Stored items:
*** Begin section ***
(* ===== verification/Helpers.v ===== *)
(** * [shared/helpers.ts]: [getArg] and [chunkArray]

    [getArg] reads the script's positional arguments.  [chunkArray] is a
    [while] loop over an index; it is written as [chunkArray_loop], a
    [Fixpoint] whose fuel bounds the number of loop tests ([None] is "the
    loop had not finished when the fuel ran out").  The reference
    chunking is [chunks], defined by well-founded recursion on the length
    of the list; the theorems relate the two: equality for a positive size
    and enough fuel, and non-termination for a size that is not positive.
    ([timeout] needs the effects of [Script] and lives there.) *)

From S2P Require Import Prelude JsRuntime.
From Equations Require Import Equations.

Local Open Scope Z_scope.

(** [getArg = (index) => process.argv.slice(2)[index]] *)
Definition getArg (argv : list string) (index : Z) : option string :=
  js_index (js_slice argv 2 (Z.of_nat (length argv))) index.

(** The body of [chunkArray]: [while (index < array.length) {
    chunked.push(array.slice(index, size + index)); index += size }]. *)
Fixpoint chunkArray_loop {T} (fuel : nat) (array : list T) (size index : Z)
    (chunked : list (list T)) : option (list (list T)) :=
  match fuel with
  | O => None
  | S fuel' =>
      if index <? Z.of_nat (length array)
      then chunkArray_loop fuel' array size (index + size)
             (chunked ++ [js_slice array index (size + index)])
      else Some chunked
  end.

(** [chunkArray(array, size)]: [chunked = []], [index = 0], the loop. *)
Definition chunkArray {T} (fuel : nat) (array : list T) (size : Z) : option (list (list T)) :=
  chunkArray_loop fuel array size 0 [].

(** The reference chunking into pieces of [S n] elements. *)
Equations? chunks {T} (n : nat) (l : list T) : list (list T) by wf (length l) lt :=
  chunks n [] := [];
  chunks n (x :: xs) := take (S n) (x :: xs) :: chunks n (drop (S n) (x :: xs)).
Proof. simpl. rewrite length_drop. lia. Qed.

(** ** The reference chunking *)

Section Chunks.
Context {T : Type}.

Lemma chunks_nil (n : nat) : chunks n (@nil T) = [].
Proof. by simp chunks. Qed.

Lemma chunks_nonempty (n : nat) (l : list T) :
  l <> [] -> chunks n l = take (S n) l :: chunks n (drop (S n) l).
Proof. destruct l as [|x xs]; [done|]. intros _. by simp chunks. Qed.

Lemma chunks_concat (n : nat) (l : list T) : concat (chunks n l) = l.
Proof.
  funelim (chunks n l); simp chunks; [done|].
  match goal with IH : concat (chunks _ _) = _ |- _ => by apply take_drop_concat_cons end.
Qed.

Lemma chunks_sizes (n : nat) (l : list T) :
  Forall (fun c => (0 < length c <= S n)%nat) (chunks n l).
Proof.
  funelim (chunks n l); simp chunks; constructor; [|done].
  rewrite length_take. simpl. lia.
Qed.

Lemma chunks_full (n : nat) (l : list T) :
  forall i c, chunks n l !! i = Some c ->
  (S i < length (chunks n l))%nat -> length c = S n.
Proof.
  funelim (chunks n l); simp chunks; [done|].
  intros [|i] c Hc Hlen; simpl in *.
  - injection Hc as <-. simpl. rewrite length_take.
    destruct (drop n xs) eqn:E; [rewrite chunks_nil in Hlen; simpl in Hlen; lia|].
    apply (f_equal length) in E. rewrite length_drop in E. simpl in E. lia.
  - match goal with IH : forall _ _, _ -> _ -> _ |- _ => apply (IH i c); [done | lia] end.
Qed.

Lemma chunks_count (n : nat) (l : list T) :
  length (chunks n l) = ((length l + n) / S n)%nat.
Proof.
  funelim (chunks n l); simp chunks; cbn [length].
  - symmetry. apply Nat.div_small. lia.
  - match goal with IH : length (chunks _ _) = _ |- _ => rewrite IH end.
    rewrite length_drop. cbn [length]. apply div_ceil_step.
Qed.
End Chunks.

(** ** The loop of [chunkArray] *)

Section ChunkArrayLoop.
Context {T : Type}.

(** From index [i], with a size of [S n] and enough fuel, the loop
    appends the reference chunks of the rest of the array. *)
Lemma chunkArray_loop_spec (array : list T) (n : nat) :
  forall fuel (i : nat) chunked, (length array - i < fuel)%nat ->
  chunkArray_loop fuel array (Z.of_nat (S n)) (Z.of_nat i) chunked
  = Some (chunked ++ chunks n (drop i array)).
Proof.
  induction fuel as [|fuel IH]; intros i chunked Hf; [lia|]. simpl.
  destruct (Z.ltb_spec (Z.of_nat i) (Z.of_nat (length array))).
  - rewrite js_slice_window by lia. rewrite <- Nat2Z.inj_add, IH by lia.
    rewrite (chunks_nonempty n (drop i array)); last first.
    { intros E. apply drop_nil_inv in E. lia. }
    by rewrite drop_drop, <- app_assoc, !Nat2Z.id.
  - rewrite drop_ge by lia. by rewrite chunks_nil, app_nil_r.
Qed.

(** With a size that is not positive the index never grows, so once the
    test [index < array.length] holds it holds forever. *)
Lemma chunkArray_loop_stuck (array : list T) (size : Z) :
  size <= 0 -> forall fuel index chunked, index < Z.of_nat (length array) ->
  chunkArray_loop fuel array size index chunked = None.
Proof.
  intros Hs. induction fuel as [|fuel IH]; intros index chunked Hi; simpl; [done|].
  destruct (Z.ltb_spec index (Z.of_nat (length array))); [apply IH|]; lia.
Qed.
End ChunkArrayLoop.

(** ** [getArg] *)

Lemma getArg_spec (argv : list string) (index : Z) :
  getArg argv index = if 0 <=? index then argv !! (2 + Z.to_nat index)%nat else None.
Proof.
  unfold getArg. rewrite js_slice_from by lia.
  destruct (Z.leb_spec 0 index).
  - rewrite js_index_nonneg, lookup_drop by done. done.
  - by apply js_index_neg.
Qed.

(** ** Properties of [chunkArray] *)

(** C9: [chunkArray] refines the reference chunking: with a positive size
    and more fuel than the array has elements, the [while] loop terminates
    and returns the consecutive pieces of [size] elements of the array. *)
Theorem chunkArray_refines {T} (array : list T) (size : Z) (fuel : nat) :
  0 < size -> (length array < fuel)%nat ->
  chunkArray fuel array size = Some (chunks (Z.to_nat size - 1) array).
Proof.
  intros Hs Hf. unfold chunkArray.
  replace size with (Z.of_nat (S (Z.to_nat size - 1))) at 1 by lia.
  rewrite (chunkArray_loop_spec array _ fuel 0 []) by lia. done.
Qed.

Lemma chunkArray_refines_witness :
  (0 < 2 /\ length [1; 2; 3] < 4)%nat /\
  chunkArray 4 [1; 2; 3] 2 = Some (chunks 1 [1; 2; 3]).
Proof. split; [simpl; lia|]. apply (chunkArray_refines [1; 2; 3] 2 4); simpl; lia. Defined.

(** C32: round trip: concatenating the chunks gives the array back, so no
    element is lost, duplicated or reordered. *)
Theorem chunkArray_concat {T} (array : list T) (size : Z) (fuel : nat) :
  0 < size -> (length array < fuel)%nat ->
  (fun cs => concat cs) <$> chunkArray fuel array size = Some array.
Proof. intros Hs Hf. rewrite chunkArray_refines by done. simpl. by rewrite chunks_concat. Qed.

Lemma chunkArray_concat_witness :
  (fun cs => concat cs) <$> chunkArray 6 [1; 2; 3; 4; 5] 2 = Some [1; 2; 3; 4; 5].
Proof. apply chunkArray_concat; simpl; lia. Defined.

(** C33: the shape of the batches: there are [ceil(length / size)] of
    them, each has between one and [size] elements, and all but the last
    have exactly [size]. *)
Theorem chunkArray_shape {T} (array : list T) (size : Z) (fuel : nat) cs :
  0 < size -> (length array < fuel)%nat -> chunkArray fuel array size = Some cs ->
  length cs = ((length array + Z.to_nat size - 1) / Z.to_nat size)%nat /\
  forall i c, cs !! i = Some c ->
    (0 < length c <= Z.to_nat size)%nat /\
    ((S i < length cs)%nat -> length c = Z.to_nat size).
Proof.
  intros Hs Hf. rewrite chunkArray_refines by done. intros [= <-].
  assert (Z.to_nat size = S (Z.to_nat size - 1))%nat as Hsz by lia.
  revert Hsz. generalize (Z.to_nat size - 1)%nat as n. intros n ->.
  split; [rewrite chunks_count; f_equal; lia|].
  intros i c Hc. split.
  - pose proof (chunks_sizes n array) as HF. rewrite Forall_lookup in HF. by apply (HF i c).
  - by apply (chunks_full _ array i c).
Qed.

Lemma chunkArray_shape_witness :
  exists cs, chunkArray 1201 (seq 0 1200) 500 = Some cs /\
  length cs = 3%nat /\ length <$> cs = [500; 500; 200]%nat.
Proof.
  eexists. split; [vm_compute; reflexivity|].
  pose proof (chunkArray_shape (seq 0 1200) 500 1201 _ ltac:(lia) ltac:(rewrite length_seq; lia)
    ltac:(vm_compute; reflexivity)) as [Hn _].
  split; [exact Hn | vm_compute; reflexivity].
Defined.

(** C34: [chunkArray] does not terminate when the size is not positive
    and the array is not empty: every fuel runs out. *)
Theorem chunkArray_nonpositive_diverges {T} (array : list T) (size : Z) (fuel : nat) :
  size <= 0 -> array <> [] -> chunkArray fuel array size = None.
Proof.
  intros Hs Ha. apply chunkArray_loop_stuck; [done|].
  destruct array; [done|]. simpl. lia.
Qed.

Lemma chunkArray_nonpositive_diverges_witness :
  chunkArray 1000 [tt] 0 = None.
Proof. apply chunkArray_nonpositive_diverges; [lia | done]. Defined.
*** End section ***
All lines in the preceding records that hold the word "Hlen" need to be copied.

Your solution:
  intros [|i] c Hc Hlen; simpl in *.
    destruct (drop n xs) eqn:E; [rewrite chunks_nil in Hlen; simpl in Hlen; lia|].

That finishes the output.